Good Morning Everyone!
One of the most important research topics in the RL community has been lately the study of how to make our research more scientific, applicable, and replicable.
On a more global scale, it is no secret that the scientific community has been suffering a replicability crisis, with lots of research being questioned because of the impossibility to repeat it with similar results. It has mostly been tackled in medicine and psychology, but ML researchers have the same concerns, as our research is heavily dependent on the amount of compute and resources, as well as random seeds and methodology.
The paper Towards Deployable RL - What’s Broken with RL Research and a Potential Fix highlights the problem (NRL 3), Empirical Design in Reinforcement Learning tackles it through an educational perspective on good practices (Currently in chapter 4, we will have that summary!!), and this week’s publication, Replicable Reinforcement Learning tries to fix it by proposing an easily replicable algorithm.
In other news, LLM’s clearly are in vogue, and this week’s classification of articles reflects that, with more than 15 articles addressing the topic. At the end of this newsletter some very raw notes on last week’s highlighted article SneakyPrompt: Evaluating Robustness of Text-to-image Generative Models' Safety Filters.
On this week’s articles on LLM’s I found these two very interesting:
Mindstorms in Natural Language-Based Societies of Mind
Minsky's "society of mind" and Schmidhuber's "learning to think" inspire diverse societies of large multimodal neural networks that engage in "Mindstorm" interviews to solve problems.

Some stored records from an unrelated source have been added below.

Lemma tick_step s c :
  tick_ok s -> current_task s = Some c ->
  exists s' b, tick_locked c s = Some (s', b) /\ tick_ok s' /\
    if boost_counter s + 1 =? BOOST_INTERVAL then boost_counter s' = 0 /\ lower_empty s'
    else boost_counter s' = boost_counter s + 1.
Proof.
  intros ([Q Hrep] & Hcur & Hb) Hc.
  destruct (proj1 (wp_eq _ _ _) (tick_locked_ok s Q c Hrep Hcur Hc Hb)) as (s' & b & He & Hc' & _ & Hm).
  exists s', b. split; [done|]. unfold BOOST_INTERVAL in *. destruct (Z.eqb_spec (boost_counter s + 1) 50) as [E|E].
  - destruct Hm as [Hz Hr]. split; [split; [by eexists|split; [done|unfold BOOST_INTERVAL; lia]]|]. split; [done|].
    exists (boostq Q). split; [done|]. done.
  - destruct Hm as [Hbs Hr]. split; [|done]. split; [by eexists|]. split; [done|unfold BOOST_INTERVAL; lia].
Qed.


(** ** Instances *)

Definition demo_proc (pp : Z) : ProcMeta := mk_proc None 0 0 0 0 (replicate 13 0) 0 0 0 pp 0 0 None.
Definition demo_task (pid prio : Z) (st : TaskState) (nxt qnext proc : ptr) : TaskStruct :=
  mk_task 0 None pid st 0 nxt qnext prio 1 0 proc.

(** Task 1 runs, task 2 waits in the level of its priority. *)
Definition demo (prio2 : Z) : sched :=
  mk_sched {[1 := demo_task 1 1 Running (Some 2) None (Some 11); 2 := demo_task 2 prio2 Ready None None (Some 12)]}
    {[11 := demo_proc 0; 12 := demo_proc 0]}
    (<[prio_level prio2 := mk_queue (Some 2) (Some 2) 1]> (replicate 4 empty_queue)) empty_queue 0
    (Some 1) (Some 1) (Some 2) 3 (replicate 256 (mk_slot None 0)) 0 0 0 4096.

Definition demo_q (prio2 : Z) : qid -> list Z := qupd (fun _ => []) (Level (prio_level prio2)) [2].

Lemma demo_rep prio2 : rep (demo prio2) (demo_q prio2).
Proof.
  pose proof (prio_level_lt prio2). unfold demo_q. split; [cbn [queues demo]; by rewrite length_insert|].
  split; [|split; [|split; [|by vm_compute]]].
  - intros q v Hv. assert (Hq : lookup_queue q (demo prio2) =
      if decide (q = Level (prio_level prio2)) then Some (mk_queue (Some 2) (Some 2) 1)
      else match q with Level i => if decide (i < 4)%nat then Some empty_queue else None | SleepQ => Some empty_queue end).
    { destruct q as [i|]; [|done]. cbn [lookup_queue demo queues].
      destruct (decide (Level i = Level (prio_level prio2))) as [[= ->]|Hne]; [by rewrite list_lookup_insert_eq|].
      rewrite list_lookup_insert_ne by congruence. case_decide; [by apply lookup_replicate_2|].
      apply lookup_ge_None_2. rewrite length_replicate. lia. }
    rewrite Hq in Hv. unfold qupd. case_decide.
    + injection Hv as <-. split; [done|]. split; [done|]. split; [done|]. split; [by split|apply NoDup_singleton].
    + assert (v = empty_queue) as -> by (destruct q; [case_decide|]; congruence).
      split; [done|]. split; [done|]. split; [done|]. split; [done|apply NoDup_nil_2].
  - intros q Hq. unfold qupd. case_decide; [|done]. subst. cbn in Hq. rewrite list_lookup_insert_eq in Hq; [done|cbn; lia].
  - intros q1 q2 t. unfold qupd. by repeat case_decide; subst; intros ?%list_elem_of_In ?%list_elem_of_In.
Qed.



(** ** What the timer wheel does to the sleep queue *)

(** A task that is linked to itself and not due is looked at for ever. *)
Lemma self_link_diverges (fuel : nat) s t x p pm prev :
  tasks s !! t = Some x -> t_queue_next x = Some t -> t_proc x = Some p -> procs s !! p = Some pm ->
  (negb (p_sleep_until pm =? 0) && (p_sleep_until pm <=? current_tick s)) = false ->
  wake_loop fuel (current_tick s) prev (Some t) s = None.
Proof.
  intros Hx Hq Hp Hpm He. revert prev. induction fuel as [|fuel IH]; intros prev; [done|]. cbn [wake_loop].
  unfold get_task_proc, proc_of, get_task, get_proc, mbind, M_bind, gets, lift. cbn. rewrite Hx. cbn. rewrite Hx.
  cbn. rewrite Hp. cbn. rewrite Hpm. cbn. rewrite He. rewrite Hq. apply IH.
Qed.

(** C39: A task that sleeps twice stops the scheduler.  Task 1 sleeps for one
    tick, is woken by the timer wheel, runs and sleeps for ten ticks: the
    wheel made it ready without taking it off the sleep queue, so the second
    sleep links it to itself, and the next scan of the sleep queue, which
    every call of [schedule] makes under the scheduler lock, ends for no
    number of steps. *)
Theorem second_sleep_hangs :
  exists s w, (sched_sleep_ticks 1 ;; on_timer_tick ;; sched_sleep_ticks 10) (demo 1) = Some (s, w) /\
    q_head (sleep_queue s) = Some 1 /\ qn (tasks s) 1 = Some (Some 1) /\ current_task s = Some 2 /\
    forall fuel, wake_loop fuel (current_tick s) None (q_head (sleep_queue s)) s = None.
Proof.
  destruct ((sched_sleep_ticks 1 ;; on_timer_tick ;; sched_sleep_ticks 10) (demo 1)) as [[s w]|] eqn:E;
    [|by vm_compute in E].
  exists s, w. vm_compute in E. injection E as <- <-. split; [done|]. split; [done|]. split; [done|].
  split; [done|]. intros fuel. eapply self_link_diverges; [done|done|done|done|by vm_compute].
Qed.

Recent implementations of these societies of minds involve large language models (LLMs) and other neural network-based experts communicating through a natural language interface, overcoming the limitations of single LLMs and improving multimodal zero-shot reasoning.
Natural language-based societies of mind (NLSOMs) allow for the easy addition of new agents using a universal symbolic language, facilitating modular expansion.
NLSOMs, with up to 129 members, have been assembled and experimented with, successfully addressing practical AI tasks such as visual question answering, image captioning, text-to-image synthesis, 3D generation, egocentric retrieval, embodied AI, and general language-based task solving.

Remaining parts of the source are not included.